> **Exercise**: What is wanted is an exact copy of the lines from the top of the listing through the line containing "step_run s i".
-------- Records supplied
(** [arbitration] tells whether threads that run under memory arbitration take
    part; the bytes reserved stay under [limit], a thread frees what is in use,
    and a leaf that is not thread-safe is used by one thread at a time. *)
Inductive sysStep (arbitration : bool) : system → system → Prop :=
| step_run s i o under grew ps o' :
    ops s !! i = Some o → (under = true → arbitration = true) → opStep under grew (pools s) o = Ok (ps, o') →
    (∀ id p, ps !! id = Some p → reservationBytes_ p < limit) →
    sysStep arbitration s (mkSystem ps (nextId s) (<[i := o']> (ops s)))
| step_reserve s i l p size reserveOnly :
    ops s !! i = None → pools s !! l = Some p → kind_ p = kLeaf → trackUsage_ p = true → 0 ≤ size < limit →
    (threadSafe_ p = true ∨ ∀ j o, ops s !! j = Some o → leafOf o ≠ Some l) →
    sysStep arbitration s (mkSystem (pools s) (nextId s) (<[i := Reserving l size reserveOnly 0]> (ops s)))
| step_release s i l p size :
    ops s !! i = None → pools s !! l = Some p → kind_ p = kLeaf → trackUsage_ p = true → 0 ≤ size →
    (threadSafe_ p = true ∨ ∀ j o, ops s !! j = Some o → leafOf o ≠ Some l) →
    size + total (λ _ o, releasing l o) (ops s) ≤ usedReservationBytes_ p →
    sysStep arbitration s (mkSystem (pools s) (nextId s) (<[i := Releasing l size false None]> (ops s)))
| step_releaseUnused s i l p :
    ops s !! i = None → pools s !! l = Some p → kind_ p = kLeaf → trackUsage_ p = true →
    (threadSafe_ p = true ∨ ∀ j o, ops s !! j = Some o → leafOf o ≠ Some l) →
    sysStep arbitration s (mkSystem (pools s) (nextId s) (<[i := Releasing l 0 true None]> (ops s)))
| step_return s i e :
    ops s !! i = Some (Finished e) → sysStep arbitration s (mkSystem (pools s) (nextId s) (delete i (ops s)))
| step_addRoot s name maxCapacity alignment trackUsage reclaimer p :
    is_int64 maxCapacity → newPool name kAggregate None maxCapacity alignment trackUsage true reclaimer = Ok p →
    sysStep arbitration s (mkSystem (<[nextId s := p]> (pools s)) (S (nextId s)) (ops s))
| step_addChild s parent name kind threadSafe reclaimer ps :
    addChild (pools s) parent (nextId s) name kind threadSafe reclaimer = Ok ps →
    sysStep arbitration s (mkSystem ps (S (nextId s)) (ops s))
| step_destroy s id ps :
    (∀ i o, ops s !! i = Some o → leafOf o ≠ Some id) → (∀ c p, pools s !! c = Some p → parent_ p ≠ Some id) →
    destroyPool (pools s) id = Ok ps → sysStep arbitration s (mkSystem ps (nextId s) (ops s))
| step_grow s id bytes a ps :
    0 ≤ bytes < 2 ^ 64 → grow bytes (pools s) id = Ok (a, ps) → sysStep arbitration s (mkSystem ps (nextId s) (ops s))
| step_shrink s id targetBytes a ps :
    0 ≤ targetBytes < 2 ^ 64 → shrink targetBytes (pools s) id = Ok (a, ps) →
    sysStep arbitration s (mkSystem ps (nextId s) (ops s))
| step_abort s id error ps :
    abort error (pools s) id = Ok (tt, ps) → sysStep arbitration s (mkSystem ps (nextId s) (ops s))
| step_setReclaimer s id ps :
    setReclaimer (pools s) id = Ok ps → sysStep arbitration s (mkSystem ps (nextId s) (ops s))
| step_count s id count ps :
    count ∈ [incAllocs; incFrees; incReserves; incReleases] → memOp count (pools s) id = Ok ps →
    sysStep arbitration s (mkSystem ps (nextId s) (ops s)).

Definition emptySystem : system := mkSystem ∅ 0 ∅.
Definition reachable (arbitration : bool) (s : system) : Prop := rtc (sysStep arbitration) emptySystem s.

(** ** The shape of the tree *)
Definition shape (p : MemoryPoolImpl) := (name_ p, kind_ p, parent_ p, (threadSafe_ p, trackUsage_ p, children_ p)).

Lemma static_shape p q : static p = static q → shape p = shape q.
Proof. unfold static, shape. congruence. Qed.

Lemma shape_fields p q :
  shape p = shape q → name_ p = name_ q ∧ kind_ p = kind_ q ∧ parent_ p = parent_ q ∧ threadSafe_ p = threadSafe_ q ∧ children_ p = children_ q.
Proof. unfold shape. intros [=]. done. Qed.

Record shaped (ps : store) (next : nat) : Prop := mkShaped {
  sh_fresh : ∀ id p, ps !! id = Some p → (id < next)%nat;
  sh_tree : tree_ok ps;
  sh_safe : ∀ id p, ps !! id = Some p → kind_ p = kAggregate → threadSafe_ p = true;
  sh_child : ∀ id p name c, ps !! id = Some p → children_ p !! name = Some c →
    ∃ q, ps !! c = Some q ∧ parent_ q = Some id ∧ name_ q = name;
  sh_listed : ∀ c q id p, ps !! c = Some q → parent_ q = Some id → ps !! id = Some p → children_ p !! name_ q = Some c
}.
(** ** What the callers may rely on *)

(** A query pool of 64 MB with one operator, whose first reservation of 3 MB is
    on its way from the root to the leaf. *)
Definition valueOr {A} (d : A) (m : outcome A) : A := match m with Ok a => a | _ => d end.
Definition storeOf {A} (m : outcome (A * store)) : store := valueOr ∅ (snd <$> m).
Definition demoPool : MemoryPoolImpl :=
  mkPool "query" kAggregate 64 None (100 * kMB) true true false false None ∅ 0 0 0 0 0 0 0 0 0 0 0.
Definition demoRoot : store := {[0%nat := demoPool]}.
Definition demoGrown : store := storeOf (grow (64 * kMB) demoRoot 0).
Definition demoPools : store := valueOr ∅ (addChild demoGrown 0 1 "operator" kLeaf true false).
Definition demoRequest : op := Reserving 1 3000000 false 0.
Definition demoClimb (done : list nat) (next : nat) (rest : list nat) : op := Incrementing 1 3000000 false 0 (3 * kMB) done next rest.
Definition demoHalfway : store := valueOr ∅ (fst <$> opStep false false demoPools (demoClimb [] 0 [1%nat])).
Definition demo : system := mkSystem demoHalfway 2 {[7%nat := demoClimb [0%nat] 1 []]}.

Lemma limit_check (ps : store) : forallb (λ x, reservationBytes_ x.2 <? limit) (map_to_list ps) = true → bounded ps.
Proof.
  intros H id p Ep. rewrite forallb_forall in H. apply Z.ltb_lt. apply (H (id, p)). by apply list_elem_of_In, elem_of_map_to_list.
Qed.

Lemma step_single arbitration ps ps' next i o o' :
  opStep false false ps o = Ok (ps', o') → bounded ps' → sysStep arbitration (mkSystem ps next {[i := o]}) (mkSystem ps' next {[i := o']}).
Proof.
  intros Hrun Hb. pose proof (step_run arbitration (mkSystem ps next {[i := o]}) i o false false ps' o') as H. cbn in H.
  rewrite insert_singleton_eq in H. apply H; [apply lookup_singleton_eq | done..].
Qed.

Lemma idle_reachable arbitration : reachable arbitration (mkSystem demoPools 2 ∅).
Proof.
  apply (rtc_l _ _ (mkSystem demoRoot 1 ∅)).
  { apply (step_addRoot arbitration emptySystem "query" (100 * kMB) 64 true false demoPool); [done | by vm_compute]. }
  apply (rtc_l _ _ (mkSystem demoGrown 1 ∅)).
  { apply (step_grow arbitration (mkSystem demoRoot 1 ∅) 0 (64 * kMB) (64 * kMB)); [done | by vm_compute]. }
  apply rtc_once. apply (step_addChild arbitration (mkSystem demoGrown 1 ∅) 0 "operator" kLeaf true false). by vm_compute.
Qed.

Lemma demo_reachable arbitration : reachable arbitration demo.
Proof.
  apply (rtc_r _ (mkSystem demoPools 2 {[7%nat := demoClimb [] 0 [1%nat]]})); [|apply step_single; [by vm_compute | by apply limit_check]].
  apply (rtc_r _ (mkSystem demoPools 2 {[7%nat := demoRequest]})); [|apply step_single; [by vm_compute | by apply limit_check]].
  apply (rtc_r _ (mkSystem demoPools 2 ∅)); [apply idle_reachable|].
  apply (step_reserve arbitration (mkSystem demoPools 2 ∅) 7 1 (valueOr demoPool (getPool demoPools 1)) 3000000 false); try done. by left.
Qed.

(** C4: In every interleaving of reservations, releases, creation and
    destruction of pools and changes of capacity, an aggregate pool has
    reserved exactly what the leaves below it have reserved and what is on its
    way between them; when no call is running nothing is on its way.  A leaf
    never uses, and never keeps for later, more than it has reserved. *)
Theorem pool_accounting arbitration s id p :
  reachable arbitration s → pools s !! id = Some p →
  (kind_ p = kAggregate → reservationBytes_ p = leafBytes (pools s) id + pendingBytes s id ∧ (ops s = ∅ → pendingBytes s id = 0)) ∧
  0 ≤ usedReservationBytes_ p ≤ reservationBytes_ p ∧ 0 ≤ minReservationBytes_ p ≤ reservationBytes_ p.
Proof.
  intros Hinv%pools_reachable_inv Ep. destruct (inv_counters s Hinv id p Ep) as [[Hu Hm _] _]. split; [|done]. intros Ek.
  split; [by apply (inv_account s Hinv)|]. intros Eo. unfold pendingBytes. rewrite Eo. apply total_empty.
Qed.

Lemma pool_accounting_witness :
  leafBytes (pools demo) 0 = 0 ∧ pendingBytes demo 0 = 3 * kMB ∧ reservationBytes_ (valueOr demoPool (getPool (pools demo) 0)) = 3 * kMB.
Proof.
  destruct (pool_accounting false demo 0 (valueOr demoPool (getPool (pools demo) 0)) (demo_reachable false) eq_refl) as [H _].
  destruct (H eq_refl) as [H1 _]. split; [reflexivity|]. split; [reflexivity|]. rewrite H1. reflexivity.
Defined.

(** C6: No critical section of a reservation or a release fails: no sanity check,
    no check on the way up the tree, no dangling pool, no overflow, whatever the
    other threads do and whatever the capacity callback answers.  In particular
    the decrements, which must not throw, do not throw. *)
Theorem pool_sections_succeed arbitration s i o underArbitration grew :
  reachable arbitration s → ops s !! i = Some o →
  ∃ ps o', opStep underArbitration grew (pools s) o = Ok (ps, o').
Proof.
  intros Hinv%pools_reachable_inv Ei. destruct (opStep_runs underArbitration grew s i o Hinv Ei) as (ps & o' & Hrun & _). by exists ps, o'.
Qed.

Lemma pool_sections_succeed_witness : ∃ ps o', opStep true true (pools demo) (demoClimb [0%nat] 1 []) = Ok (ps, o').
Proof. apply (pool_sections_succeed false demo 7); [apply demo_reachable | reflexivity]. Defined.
----------------
> **Written answer**:
(** [arbitration] tells whether threads that run under memory arbitration take
    part; the bytes reserved stay under [limit], a thread frees what is in use,
    and a leaf that is not thread-safe is used by one thread at a time. *)
Inductive sysStep (arbitration : bool) : system → system → Prop :=
| step_run s i o under grew ps o' :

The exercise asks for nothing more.